[Data to examine Boundary: Start]

(** The hop byte keeps its three fields apart. *)
Lemma hops_make_spec dir count :
  dir = ESPNOW_HOPS_DIR_UP \/ dir = ESPNOW_HOPS_DIR_DOWN -> 0 <= count < 16 ->
  ESPNOW_HOPS_COUNT (ESPNOW_HOPS_MAKE dir count) = count /\
  ESPNOW_HOPS_IS_DOWNSTREAM (ESPNOW_HOPS_MAKE dir count) = (dir =? ESPNOW_HOPS_DIR_DOWN) /\
  has_parent_check (ESPNOW_HOPS_MAKE dir count) = false.
Proof.
  intros Hd Hc.
  assert (count ∈ zseq 0 16) as Hin by (apply elem_of_zseq; lia).
  clear Hc. pattern count. eapply (proj1 (Forall_forall _ _)); [|exact Hin].
  destruct Hd as [-> | ->]; vm_compute zseq; repeat constructor.
Qed.

Lemma hops_upstream_downstream h :
  ESPNOW_HOPS_IS_UPSTREAM h = negb (ESPNOW_HOPS_IS_DOWNSTREAM h).
Proof. unfold ESPNOW_HOPS_IS_UPSTREAM, ESPNOW_HOPS_IS_DOWNSTREAM. by rewrite negb_involutive. Qed.

(** Serial-number arithmetic of the transmit counters: a counter is newer than
    another exactly when it is ahead by less than half the ring. *)
Lemma counter_is_newer_spec c p :
  counter_is_newer c p = true <-> 0 < (c - p) mod 2 ^ 32 < 2 ^ 31.
Proof.
  unfold counter_is_newer, i32, u32. rewrite Z.ltb_lt.
  pose proof (Z.mod_pos_bound (c - p) (2 ^ 32) ltac:(lia)).
  set (d := (c - p) mod 2 ^ 32) in *.
  destruct (Z.lt_ge_cases d (2 ^ 31)).
  - rewrite Z.mod_small by lia. lia.
  - replace (d + 2 ^ 31) with (d - 2 ^ 31 + 1 * 2 ^ 32) by lia.
    rewrite Z.mod_add, Z.mod_small by lia. lia.
Qed.

Lemma counter_is_newer_irrefl c : counter_is_newer c c = false.
Proof.
  apply not_true_iff_false. rewrite counter_is_newer_spec, Z.sub_diag.
  by intros [].
Qed.

Lemma counter_is_newer_asym c p : counter_is_newer c p = true -> counter_is_newer p c = false.
Proof.
  intros H. apply not_true_iff_false. rewrite counter_is_newer_spec in *.
  intros H'. pose proof (Z.div_mod (c - p) (2 ^ 32) ltac:(lia)).
  pose proof (Z.div_mod (p - c) (2 ^ 32) ltac:(lia)). lia.
Qed.

Lemma counter_is_newer_succ p k :
  0 < k < 2 ^ 31 -> counter_is_newer (u32 (p + k)) p = true.
Proof.
  intros H. rewrite counter_is_newer_spec. unfold u32.
  rewrite Zminus_mod_idemp_l. replace (p + k - p) with k by lia.
  rewrite Z.mod_small; lia.
Qed.

(** ** Properties *)

(** A fragment built by [append_entity_payload] is read back by
    [parse_entity_payload] with the same entity, flags, fragment position and
    value, whatever the length of the value (the one-byte length in the header
    is not used by the reader). *)
Lemma parse_append_entity_payload entity_index flags fragment_index fragment_count value :
  0 <= entity_index < 256 -> 0 <= flags < 256 ->
  0 <= fragment_index < fragment_count -> fragment_count < 256 ->
  parse_entity_payload
    (append_entity_payload entity_index flags fragment_index fragment_count value) =
  Some {| view_entity_index := entity_index; view_flags := flags;
          view_fragment_index := fragment_index; view_fragment_count := fragment_count;
          view_value := value |}.
Proof.
  intros He Hf Hi Hc. unfold parse_entity_payload, append_entity_payload.
  set (h := Build_espnow_entity_packet_header_t _ _ _ _ _).
  assert (struct_ok h) as Hok.
  { subst h. cbn. rewrite (proj2 (Z.eqb_neq _ _)) by lia.
    pose proof (u8_range (Z.of_nat (length value))). lia. }
  pose proof (length_to_bytes h Hok) as Hl.
  rewrite of_to_bytes by done. rewrite length_app, Hl.
  rewrite (proj2 (Nat.ltb_ge _ _)) by lia. subst h; cbn [eh_fragment_count eh_fragment_index].
  rewrite (proj2 (Z.eqb_neq fragment_count 0)) by lia.
  rewrite (proj2 (Z.eqb_neq fragment_count 0)), (proj2 (Z.leb_gt _ _)) by lia.
  by rewrite drop_app_length'.
Qed.

(** an identity descriptor built by a remote is accepted by
    [parse_identity_descriptor_payload] with index 0, every integer field intact
    and every text field cut or zero-padded to its array. *)
Theorem identity_descriptor_roundtrip esphome_name node_label firmware_epoch project_name
    project_version total_entities max_frame_payload chip_model build_date build_time md5 :
  Forall bytes_ok [esphome_name; node_label; project_name; project_version; build_date;
                   build_time; md5] ->
  0 <= firmware_epoch < 2 ^ 32 -> 0 <= total_entities < 256 ->
  0 <= max_frame_payload < 65536 -> 0 <= chip_model < 2 ^ 32 ->
  parse_identity_descriptor_payload
    (append_identity_descriptor_payload esphome_name node_label firmware_epoch project_name
       project_version total_entities max_frame_payload chip_model build_date build_time md5) =
  Some ({| idv_esphome_name := pad_to 32 esphome_name; idv_node_label := pad_to 64 node_label;
           idv_firmware_epoch := firmware_epoch; idv_project_name := pad_to 32 project_name;
           idv_project_version := pad_to 16 project_version;
           idv_total_entities := total_entities; idv_max_frame_payload := max_frame_payload;
           idv_chip_model := chip_model; idv_build_date := pad_to 16 build_date;
           idv_build_time := pad_to 16 build_time; idv_firmware_md5 := pad_to 16 md5 |}, 0).
Proof.
  intros Hs He Ht Hm Hc. unfold parse_identity_descriptor_payload, append_identity_descriptor_payload.
  set (h := Build_espnow_identity_push_t _ _ _ _ _ _ _ _ _ _ _ _ _).
  assert (struct_ok h) as Hok.
  { subst h. cbn. rewrite !length_pad_to. decompose_Forall_hyps.
    repeat split; first [lia | by apply pad_to_ok | done]. }
  pose proof (length_to_bytes h Hok) as Hl. pose proof (of_to_bytes h [] Hok) as Hr.
  rewrite app_nil_r in Hr. rewrite Hr, Hl.
  by rewrite Nat.ltb_irrefl, Nat.eqb_refl.
Qed.

Lemma identity_descriptor_roundtrip_witness :
  option_map snd (parse_identity_descriptor_payload
    (append_identity_descriptor_payload (str "leaf") (str "Leaf") 7 (str "p") (str "1") 2 250 5
       (str "d") (str "t") (str "m"))) = Some 0.
Proof.
  rewrite (identity_descriptor_roundtrip (str "leaf") (str "Leaf") 7 (str "p") (str "1") 2 250 5
    (str "d") (str "t") (str "m")); try lia; [done|].
  repeat constructor; unfold byte_range; simpl; lia.
Defined.

(** the serial-number comparison of transmit counters accepts exactly the
    counters that are ahead by 1 .. 2^31-1 on the 32-bit ring, so a strictly
    increasing sender is always newer, a replayed counter never is, and the
    relation is asymmetric across wrap-around. *)
Theorem counter_order p k :
  0 < k < 2 ^ 31 ->
  counter_is_newer (u32 (p + k)) p = true /\
  counter_is_newer p (u32 (p + k)) = false /\
  counter_is_newer p p = false.
Proof.
  intros H. split_and!.
  - by apply counter_is_newer_succ.
  - by apply counter_is_newer_asym, counter_is_newer_succ.
  - apply counter_is_newer_irrefl.
Qed.

Lemma counter_order_witness :
  counter_is_newer 2 4294967295 = true /\ counter_is_newer 4294967295 2 = false /\
  counter_is_newer 4294967295 4294967295 = false.
Proof. apply (counter_order 4294967295 3). lia. Defined.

[Data to examine Boundary: End]

▸ Exercise directions
Reproduce exactly the section above that begins at the line containing "Lemma counter_is_newer_succ p" and ends at the line containing "and every text", leaving out all other lines.

▸ Solution to this task
Lemma counter_is_newer_succ p k :
  0 < k < 2 ^ 31 -> counter_is_newer (u32 (p + k)) p = true.
Proof.
  intros H. rewrite counter_is_newer_spec. unfold u32.
  rewrite Zminus_mod_idemp_l. replace (p + k - p) with k by lia.
  rewrite Z.mod_small; lia.
Qed.

(** ** Properties *)

(** A fragment built by [append_entity_payload] is read back by
    [parse_entity_payload] with the same entity, flags, fragment position and
    value, whatever the length of the value (the one-byte length in the header
    is not used by the reader). *)
Lemma parse_append_entity_payload entity_index flags fragment_index fragment_count value :
  0 <= entity_index < 256 -> 0 <= flags < 256 ->
  0 <= fragment_index < fragment_count -> fragment_count < 256 ->
  parse_entity_payload
    (append_entity_payload entity_index flags fragment_index fragment_count value) =
  Some {| view_entity_index := entity_index; view_flags := flags;
          view_fragment_index := fragment_index; view_fragment_count := fragment_count;
          view_value := value |}.
Proof.
  intros He Hf Hi Hc. unfold parse_entity_payload, append_entity_payload.
  set (h := Build_espnow_entity_packet_header_t _ _ _ _ _).
  assert (struct_ok h) as Hok.
  { subst h. cbn. rewrite (proj2 (Z.eqb_neq _ _)) by lia.
    pose proof (u8_range (Z.of_nat (length value))). lia. }
  pose proof (length_to_bytes h Hok) as Hl.
  rewrite of_to_bytes by done. rewrite length_app, Hl.
  rewrite (proj2 (Nat.ltb_ge _ _)) by lia. subst h; cbn [eh_fragment_count eh_fragment_index].
  rewrite (proj2 (Z.eqb_neq fragment_count 0)) by lia.
  rewrite (proj2 (Z.eqb_neq fragment_count 0)), (proj2 (Z.leb_gt _ _)) by lia.
  by rewrite drop_app_length'.
Qed.

(** an identity descriptor built by a remote is accepted by
    [parse_identity_descriptor_payload] with index 0, every integer field intact
    and every text field cut or zero-padded to its array. *)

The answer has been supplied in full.